Wednesday, November 3, 2010


Antibiotics (Greek anti, “against”; bios, “life”) are chemical compounds used to kill or inhibit the growth of infectious organisms. Originally the term antibiotic referred only to organic compounds, produced by bacteria or molds, that are toxic to other microorganisms. The term is now used loosely to include synthetic and semisynthetic organic compounds. Antibiotic refers generally to antibacterials; however, because the term is loosely defined, it is preferable to specify compounds as being antimalarials, antivirals, or antiprotozoals. All antibiotics share the property of selective toxicity: They are more toxic to an invading organism than they are to an animal or human host. Penicillin is the most well-known antibiotic and has been used to fight many infectious diseases, including syphilis, gonorrhea, tetanus, and scarlet fever. Another antibiotic, streptomycin, has been used to combat tuberculosis.

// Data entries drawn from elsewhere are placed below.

(* ===== verification/Streams.v ===== *)
(** * Multiplexed streams (protocol/gkwp2: stream_manager.h, stream_manager.cpp)

    The [std::unordered_map] of streams is a finite map.  [GetOrCreateStream] and
    [FindStream] return a pointer into the map: the model returns the key of the
    entry, through which a caller reads and writes it.  The order in which
    [PurgeIdleStreams] reports timeouts is the map's iteration order, which C++
    leaves open: the model lists them in some order and the theorems do not depend
    on it. *)
From S2P Require Import Prelude.

Inductive StreamState := SS_Idle | SS_Open | SS_HalfClosedRemote | SS_HalfClosedLocal | SS_Closed.

Record Stream := mkStream {
  s_id : Z;
  s_state : StreamState;
  s_last_activity_ms : Z;
  s_fragment_buffer : string;
}.

Record StreamManager := mkManager {
  max_concurrent_streams_ : Z;
  idle_timeout_ms_ : Z;
  streams_ : gmap Z Stream;
}.

Definition new_manager (max_concurrent_streams idle_timeout_ms : Z) : StreamManager :=
  mkManager max_concurrent_streams idle_timeout_ms ∅.

Definition with_streams (m : StreamManager) (s : gmap Z Stream) : StreamManager :=
  mkManager (max_concurrent_streams_ m) (idle_timeout_ms_ m) s.

Definition ActiveStreamCount (m : StreamManager) : Z := Z.of_nat (size (streams_ m)).

Definition CanOpenStream (m : StreamManager) (stream_id : Z) : bool :=
  match streams_ m !! stream_id with
  | Some _ => true
  | None => ActiveStreamCount m <? max_concurrent_streams_ m
  end.

(** [None] is the null pointer. *)
Definition GetOrCreateStream (m : StreamManager) (stream_id now_ms : Z) : StreamManager * option Z :=
  match streams_ m !! stream_id with
  | Some s =>
      let s := mkStream (s_id s) (s_state s) now_ms (s_fragment_buffer s) in
      (with_streams m (<[stream_id := s]> (streams_ m)), Some stream_id)
  | None =>
      if max_concurrent_streams_ m <=? ActiveStreamCount m then (m, None)
      else
        let stream := mkStream stream_id SS_Open now_ms "" in
        (with_streams m (<[stream_id := stream]> (streams_ m)), Some stream_id)
  end.

Definition FindStream (m : StreamManager) (stream_id : Z) : option Stream := streams_ m !! stream_id.

Definition CloseStream (m : StreamManager) (stream_id : Z) : StreamManager :=
  with_streams m (delete stream_id (streams_ m)).

Definition idle (m : StreamManager) (now_ms : Z) (s : Stream) : bool :=
  (s_last_activity_ms s <? now_ms) && (idle_timeout_ms_ m <=? now_ms - s_last_activity_ms s).

(** The new manager, the ids handed to [on_timeout], and the count. *)
Definition PurgeIdleStreams (m : StreamManager) (now_ms : Z) : StreamManager * list Z * Z :=
  let to_remove := (List.filter (fun p => idle m now_ms p.2) (map_to_list (streams_ m))).*1 in
  (with_streams m (foldl (fun s id => delete id s) (streams_ m) to_remove), to_remove,
   Z.of_nat (length to_remove)).

(** ** Reachable managers *)

Inductive stream_call :=
| SOpen (id now : Z) | SClose (id : Z) | SPurge (now : Z)
| SWrite (id : Z) (f : Stream -> Stream).

Definition run_stream (m : StreamManager) (c : stream_call) : StreamManager :=
  match c with
  | SOpen id now => (GetOrCreateStream m id now).1
  | SClose id => CloseStream m id
  | SPurge now => (PurgeIdleStreams m now).1.1
  | SWrite id f => with_streams m (alter f id (streams_ m))
  end.

Lemma delete_list_lookup (l : list Z) (s : gmap Z Stream) id :
  foldl (fun s i => delete i s) s l !! id = if decide (id ∈ l) then None else s !! id.
Proof.
  revert s. induction l as [|i l IH]; intros s; simpl; [done|]. rewrite IH, lookup_delete.
  destruct (decide (id ∈ l)), (decide (i = id)), (decide (id ∈ i :: l)); try done; set_solver.
Qed.

Lemma size_delete_le (s : gmap Z Stream) i : (size (delete i s) <= size s)%nat.
Proof. rewrite map_size_delete. destruct (s !! i); unfold id; lia. Qed.

Lemma size_delete_list (l : list Z) (s : gmap Z Stream) :
  (size (foldl (fun s i => delete i s) s l) <= size s)%nat.
Proof.
  revert s. induction l as [|i l IH]; intros s; simpl; [lia|].
  etrans; [apply IH|]. apply size_delete_le.
Qed.

Lemma to_remove_iff m now id :
  id ∈ (PurgeIdleStreams m now).1.2 <-> exists s, streams_ m !! id = Some s /\ idle m now s = true.
Proof.
  simpl. rewrite list_elem_of_fmap. split.
  - intros ([i s] & -> & Hin). rewrite list_elem_of_In, filter_In, <- list_elem_of_In in Hin.
    destruct Hin as [Hin Hi]. apply elem_of_map_to_list in Hin. eauto.
  - intros (s & Hs & Hi). exists (id, s). split; [done|].
    rewrite list_elem_of_In, filter_In, <- list_elem_of_In. split; [|done]. by apply elem_of_map_to_list.
Qed.

Lemma run_stream_bound m c :
  0 <= max_concurrent_streams_ m -> ActiveStreamCount m <= max_concurrent_streams_ m ->
  max_concurrent_streams_ (run_stream m c) = max_concurrent_streams_ m /\
  ActiveStreamCount (run_stream m c) <= max_concurrent_streams_ m.
Proof.
  intros H0 Hb. unfold ActiveStreamCount in *. destruct c as [id now|id|now|id f]; simpl.
  - unfold GetOrCreateStream. destruct (streams_ m !! id) eqn:E; simpl.
    + rewrite map_size_insert_Some by done. done.
    + destruct (_ <=? _) eqn:?; bool_prop; [done|]. simpl. unfold ActiveStreamCount in *.
      rewrite map_size_insert_None by done. split; [done|lia].
  - split; [done|]. pose proof (size_delete_le (streams_ m) id). lia.
  - split; [done|]. pose proof (size_delete_list (PurgeIdleStreams m now).1.2 (streams_ m)).
    simpl in *. lia.
  - split; [done|]. enough (size (alter f id (streams_ m)) = size (streams_ m)) as -> by done.
    rewrite <- !size_dom. by rewrite dom_alter_L.
Qed.

(** the stream limit holds.  Whatever sequence of opens, closes, purges and writes through
    stream pointers a connection performs, the number of live streams never exceeds
    max_concurrent_streams, and CanOpenStream answers true exactly when GetOrCreateStream
    would return a stream. *)
Theorem stream_limit max_streams timeout calls id now :
  0 <= max_streams ->
  let m := foldl run_stream (new_manager max_streams timeout) calls in
  ActiveStreamCount m <= max_streams /\
  (CanOpenStream m id = true <-> (GetOrCreateStream m id now).2 = Some id).
Proof.
  intros H0 m. split.
  - enough (max_concurrent_streams_ m = max_streams /\ ActiveStreamCount m <= max_streams) by tauto.
    unfold m.
    assert (forall m0, max_concurrent_streams_ m0 = max_streams -> ActiveStreamCount m0 <= max_streams ->
      max_concurrent_streams_ (foldl run_stream m0 calls) = max_streams /\
      ActiveStreamCount (foldl run_stream m0 calls) <= max_streams) as H.
    { induction calls as [|c calls IH]; intros m0 E Hb; [done|]. simpl.
      destruct (run_stream_bound m0 c); [lia..|]. apply IH; lia. }
    apply H; [done|]. unfold ActiveStreamCount, new_manager. simpl. rewrite map_size_empty. lia.
  - unfold CanOpenStream, GetOrCreateStream. destruct (streams_ m !! id); [done|].
    destruct (_ <? _) eqn:E1, (_ <=? _) eqn:E2; bool_prop; simpl; try done; lia.
Qed.

Lemma stream_limit_witness :
  ActiveStreamCount (foldl run_stream (new_manager 2 30000) [SOpen 1 0; SOpen 2 0; SOpen 3 0]) <= 2 /\
  CanOpenStream (foldl run_stream (new_manager 2 30000) [SOpen 1 0; SOpen 2 0; SOpen 3 0]) 3 = false.
Proof.
  destruct (stream_limit 2 30000 [SOpen 1 0; SOpen 2 0; SOpen 3 0] 3 5) as [H _]; [lia|].
  split; [exact H|vm_compute; reflexivity].
Defined.

(** the idle purge is exact.  PurgeIdleStreams reports and removes exactly the streams whose
    last activity lies in the past by at least the timeout, each once, counts them, and leaves
    every other stream untouched. *)
Theorem purge_idle_exact m now :
  let '(m', removed, n) := PurgeIdleStreams m now in
  NoDup removed /\ n = Z.of_nat (length removed) /\
  (forall id, id ∈ removed <-> exists s, FindStream m id = Some s /\ idle m now s = true) /\
  (forall id, FindStream m' id =
     match FindStream m id with
     | Some s => if idle m now s then None else Some s
     | None => None
     end).
Proof.
  pose proof (to_remove_iff m now) as Hiff. unfold FindStream.
  destruct (PurgeIdleStreams m now) as [[m' removed] n] eqn:E. simpl in Hiff.
  unfold PurgeIdleStreams in E. injection E as <- Hr <-. rewrite <- Hr in *.
  split_and!; [|done|exact Hiff|].
  - assert (NoDup (map_to_list (streams_ m)).*1) as Hnd by apply NoDup_fst_map_to_list.
    revert Hnd. generalize (map_to_list (streams_ m)) as l. clear.
    induction l as [|p l IH]; simpl; [done|]. intros [Hp Hl]%list.NoDup_cons.
    destruct (idle m now p.2); [|auto]. simpl. constructor; [|auto].
    intros Hin. apply Hp. clear -Hin. induction l as [|q l IH]; simpl in *; [set_solver|].
    destruct (idle m now q.2); set_solver.
  - intros id. simpl. rewrite delete_list_lookup. specialize (Hiff id).
    destruct (streams_ m !! id) as [s|] eqn:Es; case_decide as Hd; try done.
    + destruct (proj1 Hiff Hd) as (s' & [= <-] & ->). done.
    + destruct (idle m now s) eqn:Ei; [|done]. exfalso. apply Hd, Hiff. eauto.
Qed.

Although the mechanisms of antibiotic action were not scientifically understood until the late 20th century, the principle of using organic compounds to fight infection has been known since ancient times. Crude plant extracts were used medicinally for centuries, and there is anecdotal evidence for the use of cheese molds for topical treatment of infection. The first observation of what would now be called an antibiotic effect was made in the 19th century by French chemist Louis Pasteur, who discovered that certain saprophytic bacteria can kill anthrax bacilli. In the first decade of the 20th century, German physician and chemist Paul Ehrlich began experimenting with the synthesis of organic compounds that would selectively attack an infecting organism without harming the host organism. His experiments led to the development, in 1909, of salvarsan, a synthetic compound containing arsenic, which exhibited selective action against spirochetes, the bacteria that cause syphilis. Salvarsan remained the only effective treatment for syphilis until the purification of penicillin in the 1940s. In the 1920s British bacteriologist Sir Alexander Fleming, who later discovered penicillin, found a substance called lysozyme in many bodily secretions, such as tears and sweat, and in certain other plant and animal substances. Lysozyme has some antimicrobial activity, but it is not clinically useful.

Penicillin, the archetype of antibiotics, is a derivative of the mold Penicillium notatum. Penicillin was discovered accidentally in 1928 by Fleming, who showed its effectiveness in laboratory cultures against many disease-producing bacteria. This discovery marked the beginning of the development of antibacterial compounds produced by living organisms. Penicillin in its original form could not be given by mouth because it was destroyed in the digestive tract and the preparations had too many impurities for injection. No progress was made until the outbreak of World War II stimulated renewed research and the Australian pathologist Sir Howard Florey and German-British biochemist Ernst Chain purified enough of the drug to show that it would protect mice from infection. Florey and Chain then used the purified penicillin on a human patient who had staphylococcal and streptococcal septicemia with multiple abscesses and osteomyelitis. The patient, gravely ill and near death, was given intravenous injections of a partly purified preparation of penicillin every three hours. Because so little was available, the patient's urine was collected each day, the penicillin was extracted from the urine and used again. After five days the patient's condition improved vastly. However, with each passage through the body, some penicillin was lost. Eventually the supply ran out and the patient died.

The first antibiotic to be used successfully in the treatment of human disease was tyrothricin, isolated from certain soil bacteria by American bacteriologist Rene Dubos in 1939. This substance is too toxic for general use, but it is employed in the external treatment of certain infections. Other antibiotics produced by a group of soil bacteria called actinomycetes have proved more successful. One of these, streptomycin, discovered in 1944 by American biologist Selman Waksman and his associates, was, in its time, the major treatment for tuberculosis.

Since antibiotics came into general use in the 1950s, they have transformed the patterns of disease and death. Many diseases that once headed the mortality tables—such as tuberculosis, pneumonia, and septicemia—now hold lower positions. Surgical procedures, too, have been improved enormously, because lengthy and complex operations can now be carried out without a prohibitively high risk of infection. Chemotherapy has also been used in the treatment or prevention of protozoal and fungal diseases, especially malaria, a major killer in economically developing nations (see Third World). Slow progress is being made in the chemotherapeutic treatment of viral diseases. New drugs have been developed and used to treat shingles (see herpes) and chicken pox. There is also a continuing effort to find a cure for acquired immunodeficiency syndrome (AIDS), caused by the human immunodeficiency virus (HIV).